ダンカン逮捕に、彼が住んでいたノースダコタ州の住民は驚いた。「感じのいい人だったのに」。ダンカンは同州では、ノースダコタ大学でコンピュターを勉強しており、成績も良い方だった。しかし、彼の素顔の裏には、暗い半生の過去が隠されていた。
各種報道を総合すると、ダンカンは、8歳ごろから異常な性行動を示すようになった。思春期に達する頃までに、多数の年下の子どもたちにわいせつな行為を強要したとされる。16歳の時、民家に侵入、銃やポルノ雑誌を盗み出した。自宅でその雑誌を見ているうちに気持ちが昂ぶり、街に出て被害者を物色。14歳の少年を銃で脅して連行し、わいせつ行為を強要した。
ダンカンは逮捕された。裁判では「成人」として裁かれ、1980年に禁固20年を宣告された。当時の精神鑑定では、性的に異常な性格で、治癒できない性的サイコパス(病質者)と診断された。94年に仮釈放となり、シアトルの更生施設で暮らした。しかし、子どもたちへの関心がやまず、違反行為があったため、97年12月には、刑務所にUターンした。
2000年に釈放され、ノスダコタ州に移り、大学生になった。しかし、04年7月に、隣りのミネソタ州で6歳の少年にわいせつ行為を強要し、逮捕された。法廷に罪状認否で出廷する直前、逃走し、指名手配された。
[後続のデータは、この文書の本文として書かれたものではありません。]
(** The cases of an update: a fresh registration, or a move of the entry of
    the thread's own identity. *)
Lemma update_cases (m : Z) (r r' : Registry) (my my' req resp : bytes) (c : bool) :
  guard req (read_info my r) = None -> wf_answer m r my req resp ->
  update r my req resp = (r', my', c) ->
  (my' = my /\ (forall k, k <> my -> r' !! k = r !! k)
   /\ (state_of r my <> Some UNREGISTERED -> moves (get req (str "type")) (state_of r my) (state_of r' my))
   /\ (state_of r my = None -> state_of r' my = None))
  \/ (exists j, 1 <= j < m /\ my' = cbsd_name j /\ c = false
      /\ get req (str "type") = str "RegistrationRequest"
      /\ resp = registration_response (cbsd_name j)
      /\ my' <> my /\ r !! my' = None
      /\ (forall k, k <> my' -> r' !! k = r !! k) /\ state_of r' my' = Some REGISTERED).
Proof.
  intros Hg Hw E. pose proof (update_frame r r' my my' req resp) as Hfr.
  destruct Hw as [->|[Ht Hreg]].
  { cbn in E. injection E as <- <- <-. left. repeat split; auto. left. reflexivity. }
  destruct (answer_inv (get req (str "type"))) as (I1 & _). rewrite <- Ht in I1.
  destruct (decide (get resp (str "type") = str "RegistrationResponse")) as [B1|B1].
  - destruct (Hreg (I1 B1)) as (j & Hj & Er & Hne & Hf). unfold update in E.
    destruct (read_registration j) as [R1 R2]. rewrite B1, Er, R1, R2 in E. cbn in E.
    injection E as <- <- <-.
    right. exists j. repeat split; auto; try apply Hj.
    + intros k Hk. apply lookup_insert_ne. cbn. congruence.
    + unfold state_of, upsert. cbn [cbsdId]. rewrite lookup_insert_eq. reflexivity.
  - left. destruct (update_own r r' my my' req resp c Hg Ht B1 E) as [-> Hl].
    split; [reflexivity|]. split; [|exact Hl].
    intros k Hk. apply (Hfr k c); auto.
Qed.

(** An answered registration gives the thread another identity, and leaves
    the entry of its own. *)
Lemma update_registration (m : Z) (r r' : Registry) (my my' req resp : bytes) (c : bool) :
  get req (str "type") = str "RegistrationRequest" -> resp <> [] ->
  wf_answer m r my req resp -> update r my req resp = (r', my', c) ->
  my' <> my /\ r' !! my = r !! my.
Proof.
  intros Ety Hresp Hw E. destruct Hw as [->|[Ht Hreg]]; [contradiction|].
  destruct (Hreg Ety) as (j & Hj & -> & Hne & Hf). unfold update in E.
  destruct (read_registration j) as [R1 R2]. rewrite Ht, Ety, R1, R2 in E. cbn in E.
  injection E as <- <- <-. split; [exact Hne|]. apply lookup_insert_ne. cbn. exact Hne.
Qed.

(** ** The invariant is preserved *)

Lemma named_claims (n : nat) (m : Z) (d : Dp) (i : nat) (t : Thread) (k : bytes) :
  inv n m d -> threads d !! i = Some t -> claims t k -> named m k.
Proof.
  intros I Ht [Hne [->|Hp]].
  - destruct (inv_my _ _ _ I i t Ht) as [E|E]; [contradiction|exact E].
  - apply (pending_inv m _ t k (inv_pc _ _ _ I i t Ht) Hp).
Qed.

(** What a thread relies on is its own part of the registry. *)
Lemma wf_pc_frame (m m' : Z) (r r' : Registry) (t : Thread) :
  m <= m' -> (forall k, claims t k -> r' !! k = r !! k) -> wf_pc m r t -> wf_pc m' r' t.
Proof.
  intros Hm Hr. unfold wf_pc.
  assert (Hi : read_info (myCbsdId t) r' = read_info (myCbsdId t) r).
  { unfold read_info, lookup_cbsd. destruct (myCbsdId t) as [|c l] eqn:E; [reflexivity|].
    rewrite Hr; [reflexivity|]. split; [discriminate|]. left. auto. }
  rewrite Hi. destruct (pc t) as [|req|req resp|] eqn:Ep; auto. intros [Hg Hw]. split; [exact Hg|].
  destruct Hw as [Hw|[Hw Hreg]]; [left; exact Hw|right]. split; [exact Hw|].
  intros Ety. destruct (Hreg Ety) as (j & Hj & Er & Hne & Hf). exists j.
  repeat split; auto; [lia|lia|]. rewrite Hr; [exact Hf|]. split; [discriminate|]. right.
  destruct t as [my p]. cbn in Ep. subst p. rewrite Er. apply pending_registration. exact Ety.
Qed.

Lemma inv_new : inv 0 1 newDp.
Proof.
  constructor; cbn; try discriminate.
  - lia.
  - intros s [= <-]. reflexivity.
  - intros k [i E]. discriminate.
Qed.

Lemma inv_ended (n : nat) (m : Z) : 1 <= m <= 1 + Z.of_nat n -> inv n m endedDp.
Proof.
  intros Hm. constructor; cbn; try discriminate; try exact Hm.
  - intros k [i E]. discriminate.
Qed.

Lemma inv_later (n : nat) (m : Z) (d : Dp) : inv n m d -> inv (S n) m d.
Proof. intros []. constructor; auto. lia. Qed.

Lemma thread_set (i j : nat) (t u : Thread) (d : Dp) :
  threads (set_thread i t d) !! j = Some u ->
  (i = j /\ u = t) \/ (i <> j /\ threads d !! j = Some u).
Proof. cbn. rewrite list_lookup_insert_Some. intuition congruence. Qed.

(** Thread [i] becomes [t'] and the registry and the SAS change; the others
    keep what they rely on. *)
Lemma inv_change (n : nat) (m m' : Z) (d : Dp) (i : nat) (t t' : Thread) (r' : Registry) (s' : option Sas) :
  inv n m d -> threads d !! i = Some t -> m <= m' <= 1 + Z.of_nat n ->
  (forall s, s' = Some s -> g_cbsdCounter s = m') ->
  filed r' -> (forall k, is_Some (r' !! k) -> named m' k) ->
  (forall k, k <> [] -> ~ claims t k -> r' !! k = g_registry d !! k) ->
  (myCbsdId t' = [] \/ named m' (myCbsdId t')) -> wf_pc m' r' t' ->
  (forall k, claims t' k -> claims t k \/ ~ named m k) ->
  inv n m' (set_thread i t' (set_sas s' (set_registry r' d))).
Proof.
  intros I Ht Hm Hs Hfd Hk Hfr Hmy Hpc Hcl.
  assert (Hap : forall j u k, i <> j -> threads d !! j = Some u -> claims u k -> claims t' k -> False).
  { intros j u k Hij Hu Hc Hc'. destruct (Hcl k Hc') as [Ht'|Hn].
    - exact (inv_apart _ _ _ I i j t u k Hij Ht Hu Ht' Hc).
    - apply Hn, (named_claims n m d j u k I Hu Hc). }
  constructor; auto.
  - destruct (inv_bound _ _ _ I). lia.
  - intros j u Hu. apply thread_set in Hu as [[<- ->]|[Hij Hu]]; [exact Hmy|].
    destruct (inv_my _ _ _ I j u Hu) as [E|E]; [left; exact E|right].
    apply (named_mono m); [lia|exact E].
  - intros j u Hu. apply thread_set in Hu as [[<- ->]|[Hij Hu]]; [exact Hpc|].
    apply (wf_pc_frame m m' (g_registry d)); [lia| |exact (inv_pc _ _ _ I j u Hu)].
    intros k Hc. apply Hfr; [apply Hc|]. intros Hct.
    exact (inv_apart _ _ _ I i j t u k Hij Ht Hu Hct Hc).
  - intros j l u v k Hjl Hu Hv Hcu Hcv.
    apply thread_set in Hu as [[<- ->]|[Hij Hu]]; apply thread_set in Hv as [[<- ->]|[Hil Hv]].
    + contradiction.
    + exact (Hap l v k Hil Hv Hcv Hcu).
    + exact (Hap j u k Hij Hu Hcu Hcv).
    + exact (inv_apart _ _ _ I j l u v k Hjl Hu Hv Hcu Hcv).
Qed.

(** An answer of the SAS, as [wf_answer] has it. *)
Lemma forward_answer (m : Z) (s s' : option Sas) (r : Registry) (my req resp : bytes) :
  (forall x, s = Some x -> g_cbsdCounter x = m) -> 1 <= m < 2 ^ 31 - 1 ->
  (my = [] \/ named m my) -> r !! cbsd_name m = None ->
  forwardToSas s req = (resp, s') ->
  exists m', m <= m' <= m + 1 /\ (forall x, s' = Some x -> g_cbsdCounter x = m')
             /\ wf_answer m' r my req resp
             /\ (forall k, pending_id (mkThread my (Answered req resp)) = Some k -> k = cbsd_name m).
Proof.
  intros Hs Hm Hmy Hr. destruct s as [s|]; cbn.
  2: { intros [= <- <-]. exists m. repeat split; [lia|lia|discriminate|left; reflexivity|discriminate]. }
  specialize (Hs s eq_refl). destruct (sas_handle s req) as [[s1 a]| |] eqn:E.
  2, 3: intros [= <- <-]; exists m; repeat split; [lia|lia|discriminate|left; reflexivity|discriminate].
  intros [= <- <-]. pose proof (sas_answer_type s s1 req a E) as Hty.
  pose proof (sas_counter s s1 req a E) as Hc. rewrite Hs in Hc.
  destruct (decide (get req (str "type") = str "RegistrationRequest")) as [Er|Er].
  - destruct Hc as [Hc Ha]. rewrite s32_small in Hc by lia. exists (m + 1).
    repeat split; [lia|lia|intros x [= <-]; exact Hc| |].
    + right. split; [exact Hty|]. intros _. exists m. repeat split; [lia|lia|exact Ha| |exact Hr].
      intros E'. destruct Hmy as [Hmy|Hmy]; [subst my; discriminate|].
      rewrite <- E' in Hmy. apply (named_fresh m); [lia|exact Hmy].
    + intros k. change (pending_id (mkThread my (Answered req a)) = Some k -> k = cbsd_name m).
      rewrite Ha, pending_registration by exact Er. congruence.
  - exists m. repeat split; [lia|lia|intros x [= <-]; exact Hc| |].
    + right. split; [exact Hty|]. intros Hc'. contradiction.
    + intros k. unfold pending_id. cbn [pc]. destruct a; [discriminate|].
      rewrite bool_decide_eq_false_2 by exact Er. discriminate.
Qed.

Lemma inv_forward (n : nat) (m : Z) (d : Dp) (i : nat) (t : Thread) (req resp : bytes) (s' : option Sas) :
  Z.of_nat n < 2 ^ 31 - 2 -> inv n m d -> threads d !! i = Some t -> pc t = Passed req ->
  forwardToSas (g_sas d) req = (resp, s') ->
  exists m', m <= m' /\ inv (S n) m' (set_thread i (mkThread (myCbsdId t) (Answered req resp)) (set_sas s' d)).
Proof.
  intros Hn I Ht Hp E. pose proof (inv_bound _ _ _ I) as Hb.
  pose proof (inv_pc _ _ _ I i t Ht) as Hw. unfold wf_pc in Hw. rewrite Hp in Hw.
  assert (Hfresh : ~ named m (cbsd_name m)) by (apply named_fresh; lia).
  destruct (forward_answer m (g_sas d) s' (g_registry d) (myCbsdId t) req resp) as (m' & Hm' & Hs & Ha & Hpid).
  1: exact (inv_sas _ _ _ I). 1: lia. 1: exact (inv_my _ _ _ I i t Ht).
  2: exact E.
  { apply eq_None_not_Some. intros Hk. apply Hfresh, (inv_keys _ _ _ I), Hk. }
  exists m'. split; [lia|]. replace d with (set_registry (g_registry d) d) at 2 by (destruct d; reflexivity).
  assert (Hmono : forall k, named m k -> named m' k) by (intros k; apply named_mono; lia).
  apply (inv_change (S n) m m' d i t); auto.
  - apply inv_later, I.
  - lia.
  - exact (inv_filed _ _ _ I).
  - intros k Hk. apply Hmono, (inv_keys _ _ _ I k Hk).
  - cbn. destruct (inv_my _ _ _ I i t Ht); auto.
  - split; [exact Hw|exact Ha].
  - intros k [Hne [Hk|Hk]]; [left; split; auto|]. right. rewrite (Hpid k Hk). exact Hfresh.
Qed.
ダンカンは、この後アイダホ州に現われ、前述のような連続殺人と誘拐を企てた。
彼は自分の気持ちを伝えるためか、2004年ごろからネット上にブログを開設した。ダンカンは、ブログの中で自分の事を「ハッピー・ジョー」あるいは「ジェット」という名前で呼んでいる。警察や政府、それに社会に対する恨みの書き込みもある。
アイダホ州で殺人・誘拐を犯す数日前の05年5月に、最後の日記を残している。日記の中で、自分の心の中にある「悪魔」を打倒するために、神に救いを求めている姿を描写している。
文章には、誤字や脱字がみられるという。その一節の中に「私の意図は、できるだけ社会を傷つけ、そして死ぬことだ」との下りがある。
ダンカンは、アイダホ州以外でも、1997年4月にカリフォルニア州で10歳の少年を誘拐し殺害した疑いが持たれており、波紋を広げている。